Adalet ve Kalkınma Partisi itaatkar, kanaatkar, dindar ve kindar nesiller istiyor. Biz ne istiyoruz? Fikri hür irfanı hür, vicdanı hür nesiller istiyoruz. Eleştirmeyi bilsin, geliştirmeyi bilsin, sorgulamayı bilsin, dünyayı okuyabilsin sonra gitsin istediği partiye oy versin. Aktif, sorumlu yurttaşlar istiyoruz. Bir tarafta yurttaşlarını bir tebaa gibi gören ve onların başında kendini konumlandırmış ve asla sorgulanmamak isteyen bir zihniyetle, bir tarafta demokratik, katılımcı, adil bir dünya kurmak isteyen bir anlayış var.
'Eğitimle ilgili yeni sonuçlar bulmaya ihtiyacımız var'
Öğretmenlerimizin 35 sendikanın genel başkanıyla Genel Başkanımız Özgür Özel ile birlikte Ankara'da bir toplantı yaptık. Konuştuk, görüştük ve akademisyenlerimizden oluşan 200'e yakın akademisyenimizin hatta 200'den fazla akademisyenimizin olduğu bir çalışma grubu kurduk. En son bu hafta sonu Hasanoğlan'da bir eğitim zirvesi gerçekleştirdik. Çalışma gruplarımız çalışmaya başladı ve Cumhuriyet Halk Partisi'nin eğitim politikalarını. Tabii ki bunun yanında sağlık, çevre vesaire gibi konular da var. Ama ben kendi alanımda söylüyorum akademisyenlerle, sendikacılarla, uzmanlarla beraber öğretmenlerle, sahadan gelen arkadaşlarımızla beraber, sivil toplum örgütleriyle beraber 3 ay boyunca çalışacağız ve Cumhuriyet Halk Partisi'nin iktidar programını eğitim alanında oluşturuyor olacağız. Buna devam ettik, uygulamaya baktık. Başkanım da söyledi. Yaz ayları boyunca illerde halk buluşmaları yaptık.
'Daha büyük bir koordinasyon yapmalıyız'
Daha büyük bir koordinasyon yapmalıyız. Herkese kulak vermeliyiz. Büyük toplum kesimleriyle tartışmalıyız ve umudu büyütmeliyiz. Yapmamız gereken bu. Bu ülkede bebeklerin, çocukların, kadınların, sokak hayvanlarının hiçbirinin yaşam hakkı yok. Hiçbirinin yaşam güvencesi yok. Umudu büyütmek zorundayız. Hatalarımız var mı? Bence var. Çok var. Ama bir iyi niyetimiz var. Göreve geldiğimizden bu yana ciddi bir şekilde bir enerji harcayarak iyi işler yapmaya çalışıyoruz.

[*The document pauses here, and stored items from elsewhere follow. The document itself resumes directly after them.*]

(** * smart-chatbus: the rule-based NLP layer and the prediction contract of app.py

    A shallow embedding of [NLPProcessor], [XGBoostPredictor.predict_passengers]
    and the intent dispatch of [predict_from_prompt] (src/app.py), with the
    properties of the specification stated and proved over it.

    How the program is read:
    - text is a [string], taken as a sequence of code points below 256 (the
      Latin-1 range of [str]), with [lower], [strip], [isdigit], [int], [\d]
      and [\s] as Python has them on that range;
    - integers are [Z];
    - an exception is [None] in the [exc] monad, and [try ... except
      Exception] is [try_except];
    - the regular expressions are values of [Re.regex], run by a
      backtracking matcher that tries the alternatives in the order of [re];
    - the date of [datetime.now()] is a parameter [today], a proleptic
      Gregorian ordinal, and [strftime('%Y-%m-%d')] a parameter;
    - pandas' date parser, the pickled encoders and the booster, which are not
      part of the repository, are parameters of the predictor; the encoders
      that resave_encoders.py fits stand in for the pickled ones where a
      concrete encoder is wanted;
    - a request reaches a handler as what [request.get_json()] does with
      it, and the 500 answer of a handler's outer [except] is a reply of
      its own;
    - the canned [response] text of the replies is left out. *)

From Stdlib Require Import ZArith List Bool Lia Ascii String DecimalString.
Import ListNotations.
Open Scope string_scope.
Open Scope Z_scope.

(** ** Exceptions *)

Module Exc.

(** A computation that returns a value or raises. *)
Definition exc (A : Type) : Type := option A.

Definition ret {A} (a : A) : exc A := Some a.
Definition raise {A} : exc A := None.
Definition bind {A B} (m : exc A) (k : A -> exc B) : exc B :=
  match m with
  | Some a => k a
  | None => None
  end.

(** [try: body except: handler]. *)
Definition try_except {A} (body : exc A) (handler : A) : A :=
  match body with
  | Some a => a
  | None => handler
  end.

End Exc.
Import Exc.

Notation "x <- m ;; k" := (bind m (fun x => k))
  (at level 61, m at next level, right associativity).

(** ** Python [str] primitives on the Latin-1 range *)

Module Str.

Definition code (c : ascii) : nat := nat_of_ascii c.

(** [str.isspace] on one character, which is also the class [\s] of [re]
    for [str] patterns: TAB..CR, FS..US, SPACE, NEL and NBSP. *)
Definition is_space (c : ascii) : bool :=
  let n := code c in
  ((9 <=? n) && (n <=? 13) || (28 <=? n) && (n <=? 32)
   || (n =? 133) || (n =? 160))%nat.

(** The class [\d] of [re], and the digits [int] accepts: 0..9. *)
Definition is_decimal (c : ascii) : bool :=
  let n := code c in ((48 <=? n) && (n <=? 57))%nat.

(** [str.isdigit] on one character: the decimal digits and the superscripts
    two, three and one. *)
Definition is_digit_char (c : ascii) : bool :=
  let n := code c in
  (is_decimal c || (n =? 178) || (n =? 179) || (n =? 185))%nat.

(** [str.lower] on one character: A..Z and the accented capitals
    U+00C0..U+00DE (the multiplication sign U+00D7 apart) move up by 32. *)
Definition lower_char (c : ascii) : ascii :=
  let n := code c in
  if ((65 <=? n) && (n <=? 90)
      || (192 <=? n) && (n <=? 222) && negb (n =? 215))%nat
  then ascii_of_nat (n + 32) else c.

Fixpoint lower (s : string) : string :=
  match s with
  | EmptyString => EmptyString
  | String c s' => String (lower_char c) (lower s')
  end.

Fixpoint all_chars (p : ascii -> bool) (s : string) : bool :=
  match s with
  | EmptyString => true
  | String c s' => p c && all_chars p s'
  end.

(** [str.isdigit]: non-empty and every character a digit. *)
Definition isdigit (s : string) : bool :=
  match s with
  | EmptyString => false
  | _ => all_chars is_digit_char s
  end.

Fixpoint startswith (w s : string) : bool :=
  match w, s with
  | EmptyString, _ => true
  | String a w', String b s' => Ascii.eqb a b && startswith w' s'
  | String _ _, EmptyString => false
  end.

(** [w in s] for two strings. *)
Fixpoint contains (w s : string) : bool :=
  startswith w s ||
  match s with
  | EmptyString => false
  | String _ s' => contains w s'
  end.

Fixpoint lstrip_by (p : ascii -> bool) (s : string) : string :=
  match s with
  | EmptyString => EmptyString
  | String c s' => if p c then lstrip_by p s' else s
  end.

Fixpoint rstrip_by (p : ascii -> bool) (s : string) : string :=
  match s with
  | EmptyString => EmptyString
  | String c s' =>
      match rstrip_by p s' with
      | EmptyString => if p c then EmptyString else String c EmptyString
      | r => String c r
      end
  end.

(** [str.strip()]. *)
Definition strip (s : string) : string :=
  rstrip_by is_space (lstrip_by is_space s).

Fixpoint drop (n : nat) (s : string) : string :=
  match n, s with
  | O, _ => s
  | S n', String _ s' => drop n' s'
  | S _, EmptyString => EmptyString
  end.

Fixpoint take (n : nat) (s : string) : string :=
  match n, s with
  | O, _ => EmptyString
  | S n', String c s' => String c (take n' s')
  | S _, EmptyString => EmptyString
  end.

Bugün sizden ricam bana bilgi verin, öğretin, not alacağım. Üniversitede bu kadar not alsaydım daha başarılı bir öğrenci olabilirdim. Sürekli not alıyorum, almak istiyorum. Arkadaşlarım da alacak arkadaş. Ali Bey alacak. Eğitim uzmanınız. Bize düşüncelerinizi aktarın. Sizden ricam şu. Üzerinde ittifak ettiğimiz bazı konular var. Öğretmenlik mesleği kanunu gibi, Türkiye'nin maarif modeli gibi. Bunların neden yanlış olduğunu uzun uzun zaman harcamayalım. Çünkü bununla ilgili raporlar var Ortaklaşılan görüşler var. Ama her şeyi söylemekte özgürsünüz. Sizden bir ricam var. Birincisi, konuşurken zamana dikkat edin. Mümkün olduğunca çok kişiyi dinleyelim. İkincisi selamlama yapmayalım. Sayın vekilim, Sayın başkanım, dikkat ederseniz ben de kısa tutmaya çalıştım. Biz de selamlama yaptık. Hepinizin adına Selamünaleyküm. Aleykümselam. Selamlama işi bitsin, daha hızlı olalım, daha çok kişi konuşsun, daha pratik işler yapalım istiyorum. Burada olmak çok güzel. Ben mümkün olduğunca sizi dinlemek için buradayım. Sorularınız olursa elbette cevap veririm. Ama daha ziyade benim konuştuğum değil, sizin konuştuğunuz ve bizim sizden duyduğumuz, öğrendiğimiz bir iş olsun istiyorum."